**ENTRIES SUPPLIED**.
Lemma fd_passing_witness : exists fs st1, unp_internalize demo (rights [2; 1]) 20 [2; 1] = Ret (0, fs, st1).
Proof.
  destruct (fd_passing quiet_close quiet_ioctl no_pgrp nobody demo [2; 1] demo_inv) as (_ & _ & H).
  - apply demo_short. lia.
  - cbn. lia.
  - destruct H as (fs & st1 & E & _).
    + repeat constructor; discriminate.
    + exists fs, st1. exact E.
Defined.

End Descrip.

**WORK TO COMPLETE**. Print exactly the lines from the one containing "- cbn. lia." through the last line of the records above, both included.

**WRITTEN RESPONSE**.
  - cbn. lia.
  - destruct H as (fs & st1 & E & _).
    + repeat constructor; discriminate.
    + exists fs, st1. exact E.
Defined.

End Descrip.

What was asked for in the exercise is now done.